Thank you to everyone who has been in touch to ask about or share information on masks that have clear panels to help make communication easier. We’ve gathered the details together and share them below.
There is no doubt that anxiety and mask misery is proliferating among those who rely on being able to see the mouth and face of the speaker to help them hear and follow what’s being said.
Across the UK, at least 11 million of us have some level of deafness. Every single one of us might now find life harder due to the use of masks and other facial coverings. The hard reality is that masks create a barrier that prevents hearing access and restricts communication inclusion.
The problem with masks
- Masks cover the mouth and face and by doing so prevent people from lipreading or from using (quite often subconsciously) mouth shape and facial expression to assist in accurately hearing and following what is being said.
- Masks muffle the sound of voices, not just reducing the volume but, even more importantly, reducing the clarity, so words are harder to properly hear and understand.
- Masks also create problems for those who use British Sign Language (BSL) as oppose to listening to the spoken voice as BSL relies heavily on facial expression used in combination with hand gestures and movements and body language.
The clear panel solution
A clear panel constructed into the mask makes it possible to see the mouth or even full face (assuming that the panel does not ‘fog up’ as the wearer breathes or speaks). This can be a significant benefit even if it doesn’t resolve the problem of voices being muffled.
Concern for others
“… so long as they provide sufficient protection”
Whilst looking into the challenges people are having with communication and masks, we’ve been very touched by the high level of concern for the health of others that has repeatedly been expressed by those desperately needing for communication solutions.
Commonly, alongside messages of hope that clear-panel masks will start to be used widely, is the caveat – “so long as they provide sufficient protection to people”.
So what’s available
We cannot offer a view on the quality or efficacy of any of the masks listed below, but we are pleased to share the details so you can see the sorts of things available. You might also wish to watch this 50-sec video from the BBC on the right way to wear a face covering.
Homemade by a friend
Here’s a mask that was profiled in the Gateshead Chronicle along with a lovely story about how it was created by a woman for her friend who is an English/British Sign Language interpreter. They seem to have quickly recognised the importance of faces being visible to permit communication. Read more here [this is a link to an external site].
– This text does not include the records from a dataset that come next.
(* ===== verification/LinearHash.v ===== *)
(** * Chained hash table: src/include/common/qhashmap.h

    [QLinearHash] on an explicit heap of chain nodes: the table of chain heads,
    search, push, pop, the traversal and [clear].  The caller passes the hash
    value with the key.  Following a pointer that is not a node is [None]. *)

From Stdlib Require Import Znumtheory.
From stdpp Require Import gmap.
From S2P Require Import Prelude Arrays HashMap.
Import Arrays.

Module LinearHash.

(** ** The divisor *)

(** [for(int32_t i=2; i*i<=num; ++i)] *)
Fixpoint isPrime_loop (fuel : nat) (i num : Z) : option bool :=
  if i32 (i * i) <=? num then
    match fuel with
    | O => None
    | S fuel => if num mod i =? 0 then Some false else isPrime_loop fuel (i + 1) num
    end
  else Some true.

Definition isPrime (num : Z) : option bool :=
  if num <=? 1 then Some false else isPrime_loop (Z.to_nat num) 2 num.

(** [while(!isPrime(temp)&&temp>2) --temp] *)
Fixpoint divisor_loop (fuel : nat) (temp : Z) : option Z :=
  p ← isPrime temp;
  if negb p && (2 <? temp) then match fuel with O => None | S fuel => divisor_loop fuel (temp - 1) end
  else Some temp.

Definition getDivisor (size : Z) : option Z :=
  temp ← divisor_loop (Z.to_nat size) size;
  Some (if temp =? 2 then size else temp).

(** ** The table *)

Section model.
(** [loc] are the addresses of nodes. *)
Context {K V loc : Type} {E : EqDecision K} {EL : EqDecision loc} {CL : Countable loc}.

Record ChainNode : Type := mkNode { mKey : K; mValue : V; link : option loc }.

#[local] Notation heap := (gmap loc ChainNode).

Record QLinearHash : Type := mkHash {
  nodes : heap;
  mDivisor : Z;
  mBuckets : Z;
  mNowSize : Z;
  pHashTable : list (option loc);
  mTravIndex : Z;
  pTravPos : option loc
}.

(** [None] inside when an assertion fails. *)
Definition construct (size : Z) (h : heap) : option (outcome QLinearHash) :=
  if 0 <? size then
    d ← getDivisor size;
    Some (Ret (mkHash h d size 0 (replicate (Z.to_nat size) None) 0 None))
  else Some Abort.

(** [hashKey%mDivisor]; the divisor is converted to [uint64_t]. *)
Definition hash (hashKey : Z) (q : QLinearHash) : Z := i32 (hashKey mod u64 (mDivisor q)).

(** [while(current&&current->mKey!=key)]: the node before the key and its node. *)
Fixpoint walk (fuel : nat) (h : heap) (prev current : option loc) (key : K) : option (option loc * option loc) :=
  match current with
  | None => Some (prev, None)
  | Some a =>
      match fuel with
      | O => None
      | S fuel =>
          n ← h !! a;
          if bool_decide (mKey n <> key) then walk fuel h current (link n) key else Some (prev, current)
      end
  end.

Definition search (hashKey : Z) (key : K) (q : QLinearHash) : option (option V) :=
  head ← get (pHashTable q) (hash hashKey q);
  r ← walk (size (nodes q)) (nodes q) None head key;
  match snd r with
  | Some a => n ← nodes q !! a; Some (Some (mValue n))
  | None => Some None
  end.

(** [newNode] is what [new] returns. *)
Definition push (hashKey : Z) (key : K) (value : V) (newNode : loc) (q : QLinearHash) : option (bool * QLinearHash) :=
  let hashVal := hash hashKey q in
  head ← get (pHashTable q) hashVal;
  r ← walk (size (nodes q)) (nodes q) None head key;
  match snd r with
  | Some _ => Some (false, q)
  | None =>
      table ← set (pHashTable q) hashVal (Some newNode);
      Some (true, mkHash (<[newNode := mkNode key value head]> (nodes q)) (mDivisor q) (mBuckets q) (i32 (mNowSize q + 1))
                    table (mTravIndex q) (pTravPos q))
  end.

Definition pop (hashKey : Z) (key : K) (q : QLinearHash) : option (bool * QLinearHash) :=
  let hashVal := hash hashKey q in
  head ← get (pHashTable q) hashVal;
  r ← walk (size (nodes q)) (nodes q) None head key;
  match snd r with
  | None => Some (false, q)
  | Some current =>
      n ← nodes q !! current;
      s ← match fst r with
          | None => table ← set (pHashTable q) hashVal (link n); Some (nodes q, table)
          | Some prev => p ← nodes q !! prev; Some (<[prev := mkNode (mKey p) (mValue p) (link n)]> (nodes q), pHashTable q)
          end;
      Some (true, mkHash (delete current (fst s)) (mDivisor q) (mBuckets q) (i32 (mNowSize q - 1)) (snd s) (mTravIndex q) (pTravPos q))
  end.

(** [while(current)] of [clear]. *)
Fixpoint clear_chain (fuel : nat) (h : heap) (current : option loc) (mNowSize : Z) : option (heap * Z) :=
  match current with
  | None => Some (h, mNowSize)
  | Some a =>
      match fuel with
      | O => None
      | S fuel => n ← h !! a; clear_chain fuel (delete a h) (link n) (i32 (mNowSize - 1))
      end
  end.

Fixpoint clear_loop (fuel : nat) (h : heap) (table : list (option loc)) (mNowSize : Z) : option (heap * Z) :=
  match table with
  | [] => Some (h, mNowSize)
  | current :: table => r ← clear_chain fuel h current mNowSize; clear_loop fuel (fst r) table (snd r)
  end.

(** The heads of the chains stay in the table. *)
Definition clear (q : QLinearHash) : option QLinearHash :=
  r ← clear_loop (size (nodes q)) (nodes q) (pHashTable q) (mNowSize q);
  Some (mkHash (fst r) (mDivisor q) (mBuckets q) (snd r) (pHashTable q) (mTravIndex q) (pTravPos q)).

Definition prepareTraversal (q : QLinearHash) : option QLinearHash :=
  p ← get (pHashTable q) 0;
  Some (mkHash (nodes q) (mDivisor q) (mBuckets q) (mNowSize q) (pHashTable q) 0 p).

(** [for(mTravIndex++; mTravIndex<bucket_size(); ++mTravIndex)] *)
Fixpoint trav_loop (fuel : nat) (table : list (option loc)) (mBuckets mTravIndex : Z) : option (Z * option loc) :=
  if mTravIndex <? mBuckets then
    match fuel with
    | O => None
    | S fuel =>
        p ← get table mTravIndex;
        match p with None => trav_loop fuel table mBuckets (mTravIndex + 1) | Some _ => Some (mTravIndex, p) end
    end
  else Some (mTravIndex, None).

(** 0 with a key and a value, or -1. *)
Definition traverse (q : QLinearHash) : option (option (K * V) * QLinearHash) :=
  r ← match pTravPos q with
      | Some _ => Some (mTravIndex q, pTravPos q)
      | None => trav_loop (length (pHashTable q)) (pHashTable q) (mBuckets q) (i32 (mTravIndex q + 1))
      end;
  let moved p := mkHash (nodes q) (mDivisor q) (mBuckets q) (mNowSize q) (pHashTable q) (fst r) p in
  if bool_decide (pTravPos q = None) && (fst r =? mBuckets q) then Some (None, moved (snd r))
  else
    a ← snd r;
    n ← nodes q !! a;
    Some (Some (mKey n, mValue n), moved (link n)).

End model.

Arguments ChainNode : clear implicits.
Arguments QLinearHash K V loc {_ _}.

(** ** The divisor is the greatest prime *)

(** The square of the loop fits an [int32_t]. *)
Definition MAX_NUM : Z := 46340 * 46340.

Lemma no_small_divisor i num : 2 <= i -> 1 < num -> num < i * i -> (forall d, 2 <= d < i -> ~ (d | num)) -> prime num.
Proof.
  intros Hi Hn Hsq Hd. apply prime_alt. split; [lia |]. intros n Hn2 [c Hc].
  destruct (Z_lt_ge_dec n i) as [Hlt|Hge]; [apply (Hd n); [lia | by exists c] |].
  apply (Hd c); [nia | exists n; lia].
Qed.

Lemma isPrime_loop_spec fuel : forall i num, 2 <= i -> 1 < num <= MAX_NUM -> num - i <= Z.of_nat fuel -> i <= 46340 ->
  (forall d, 2 <= d < i -> ~ (d | num)) -> exists b, isPrime_loop fuel i num = Some b /\ (b = true <-> prime num).
Proof.
  induction fuel as [|fuel IH]; intros i num Hi Hn Hf Hmax Hd; cbn [isPrime_loop]; unfold MAX_NUM in *;
    rewrite i32_small by (unfold is_i32, INT32_MAX, INT32_MIN; nia); destruct (Z.leb_spec (i * i) num) as [Hle|Hgt].
  2, 4: exists true; split; [done |]; split; [intros _; apply (no_small_divisor i); [lia | lia | lia | done] | done].
  - nia.
  - destruct (Z.eqb_spec (num mod i) 0) as [Hm|Hm].
    + exists false. split; [done |]. split; [done |]. intros [_ Hp]%prime_alt. exfalso. apply (Hp i); [nia |]. apply Z.mod_divide; lia.
    + assert (i <> 46340) by (intros ->; apply Hm; replace num with (46340 * 46340) by nia; reflexivity).
      apply IH; [lia | lia | lia | lia |]. intros d Hd2. destruct (Z.eq_dec d i) as [->|Hne]; [| apply Hd; lia].
      rewrite <- Z.mod_divide by lia. done.
Qed.

Lemma isPrime_spec num : num <= MAX_NUM -> exists b, isPrime num = Some b /\ (b = true <-> prime num).
Proof.
  intros Hn. unfold isPrime. destruct (Z.leb_spec num 1) as [H1|H1].
  - exists false. split; [done |]. split; [done |]. intros [H _]%prime_alt. lia.
  - apply isPrime_loop_spec; [lia | lia | lia | lia |]. intros d Hd. lia.
Qed.

Lemma divisor_loop_spec fuel : forall temp, 2 <= temp <= MAX_NUM -> temp - 2 <= Z.of_nat fuel ->
  exists p, divisor_loop fuel temp = Some p /\ prime p /\ p <= temp /\ forall r, prime r -> r <= temp -> r <= p.
Proof.
  induction fuel as [|fuel IH]; intros temp Ht Hf; cbn [divisor_loop];
    destruct (isPrime_spec temp (proj2 Ht)) as (b & -> & Hb); cbn [mbind option_bind]; destruct b; cbn [negb andb].
  1, 3: exists temp; split; [done |]; split; [by apply Hb | split; [lia | auto]].
  - assert (temp = 2) as -> by lia. exfalso. destruct Hb as [_ Hb]. discriminate (Hb prime_2).
  - destruct (Z.ltb_spec 2 temp) as [H2|H2].
    + destruct (IH (temp - 1)) as (p & -> & Hp & Hle & Hmax); [lia | lia |]. exists p. split; [done |]. split; [done |]. split; [lia |].
      intros r Hr Hrt. destruct (Z.eq_dec r temp) as [->|Hne]; [| apply Hmax; [done | lia]]. destruct Hb as [_ Hb]. discriminate (Hb Hr).
    + assert (temp = 2) as -> by lia. destruct Hb as [_ Hb]. discriminate (Hb prime_2).
Qed.
(** [*vppRetBuf]: the value of a node, [NULL] when values have no bytes. *)
Definition ret_FL (p : addr) (q : QHashSearch) : option addr := if data_len_ q =? 0 then None else Some p.

Definition with_table (num : Z) (table : list (option addr)) (nodes : gmap addr node) (fl : option F) (vl : option L) (q : QHashSearch) : QHashSearch :=
  mkSearch (data_len_ q) num (bucket_size_ q) table nodes fl vl (traversal_index_ q) (traversal_pos_ q) (initialized_ q).

(** [while(p)]: the node before the one with the key, and that node. *)
Definition find (iIndex key : Z) (q : QHashSearch) : option (option addr * (option addr * option addr)) :=
  head ← get (hash_table_ q) iIndex;
  r ← walk (size (memory q)) (memory q) None head key;
  Some (head, r).

(** The code, and the address of the value. *)
Definition addKey_FL (key : Z) (vpData : option bytes) (iIndex : Z) (q : QHashSearch) : option (Z * option addr * QHashSearch) :=
  let iIndex := bucket_of key iIndex q in
  '(head, (_, p)) ← find iIndex key q;
  match p with
  | Some p => Some (1, ret_FL p q, q)
  | None =>
      f ← allocator_FL_ q;
      '(p, f) ← request (8 + 8 + data_len_ q) f;
      match p with
      | None => Some (-1, None, with_table (data_num_ q) (hash_table_ q) (memory q) (Some f) (allocator_VL_ q) q)
      | Some p =>
          let value := if 0 <? data_len_ q then match vpData with Some v => take (Z.to_nat (data_len_ q)) v | None => was p end else [] in
          table ← set (hash_table_ q) iIndex (Some p);
          Some (0, ret_FL p q,
            with_table (i32 (data_num_ q + 1)) table (<[p := mkNode key value head]> (memory q)) (Some f) (allocator_VL_ q) q)
      end
  end.

Definition searchKey_FL (key iIndex : Z) (q : QHashSearch) : option (Z * option addr) :=
  '(_, (_, p)) ← find (bucket_of key iIndex q) key q;
  Some (match p with Some p => (0, ret_FL p q) | None => (-1, None) end).
(* ===== verification/StoreMap.v ===== *)
(** * Hash file store, the proofs: src/include/common/qstoremanager.h

    The hash file holds, for every base bucket, a path of buckets with the
    elements of the keys that hash to it; the data file holds the values.  The
    operations of [StoreManager] implement a finite map from keys to values
    with a mark for the removed ones. *)

From stdpp Require Import gmap.
From S2P Require Import Prelude CLib Stdio StoreManager.
Import Stdio StoreManager.

Module StoreMap.

(** ** Statements on states *)

Lemma bindM {A B} (m : M A) (k : A -> M B) s a s' : m s = Some (inr a, s') -> (m ≫= k) s = k a s'.
Proof. intros E. unfold mbind, M_bind. by rewrite E. Qed.

Lemma retM {A B} (m : M A) (k : A -> M B) s r s' : m s = Some (inl r, s') -> (m ≫= k) s = Some (inl r, s').
Proof. intros E. unfold mbind, M_bind. by rewrite E. Qed.

Section store.
(** The parameters a store keeps: the length of the values, the buckets, the slots of a bucket. *)
Variables (dl N Sz : Z).
Hypothesis HN : 0 < N.
Hypothesis HSz : 0 < Sz.

Definition E : nat := if negb (dl =? 0) then 17 else 9.
Definition S' : nat := Z.to_nat Sz.
Definition L : nat := E * S' + 4.

(** A state whose next writes succeed. *)
Definition st (ov : Z) (c : bytes) (p : nat) (dc : bytes) (dp : nat) : QStoreManager :=
  mkStore dl N ov Sz (Z.of_nat E) (Z.of_nat L) (mkFILE c p []) (mkFILE dc dp []).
Created by a Covid-19 support group
This clear-panel mask was featured in the Salisbury Journal. Once again, there is a lovely story behind its origins, which lie in a Facebook request for clear-panel masks being spotted by a member of the Salisbury Makers Hub, a group set up to produce items to support Covid-19, Read more [this is a link to an external site]
Created in Scotland
Edinburgh startup, Breathe Easy, is producing hundreds of re-usable masks with clear panels, having trialled the first prototypes in early April. Read more [this is a link to an external site]
The student start-up
Here’s a mask that has been widely seen across social media. It was made by a student in the USA who seems to have quickly spotted the need for masks that would allow people to see mouths and faces. Read more [this is a link to an external site]
The face shield
Also from the USA is this mask called ‘ClearMask’. It claims to be the first transparent mask with full-face visibility. It has patent-pending design and is said to provide an effective and anti-fogging shield. Read more [this is a link to an external site]
ZVerse full-face shield
This shield has been created by an American company called ZVerse. It is one of a number of styles and designs that rest around the neck and swing up or down in front of the face. Read more [this is a link to an external site]
A mask in hot demand
A further USA product is this one known as The Communicator Mask, which was designed for use in operating rooms. Demand appears to have outstripped supply and the company producing them is not currently taking any more orders. Read more [this is a link to an external site]
Make your own mask with clear panel for lipreading
If you want to make your own mask, you will find a pattern on the website for USA charity in Seattle, Hearing, Speech & Deaf Centre [link to external site].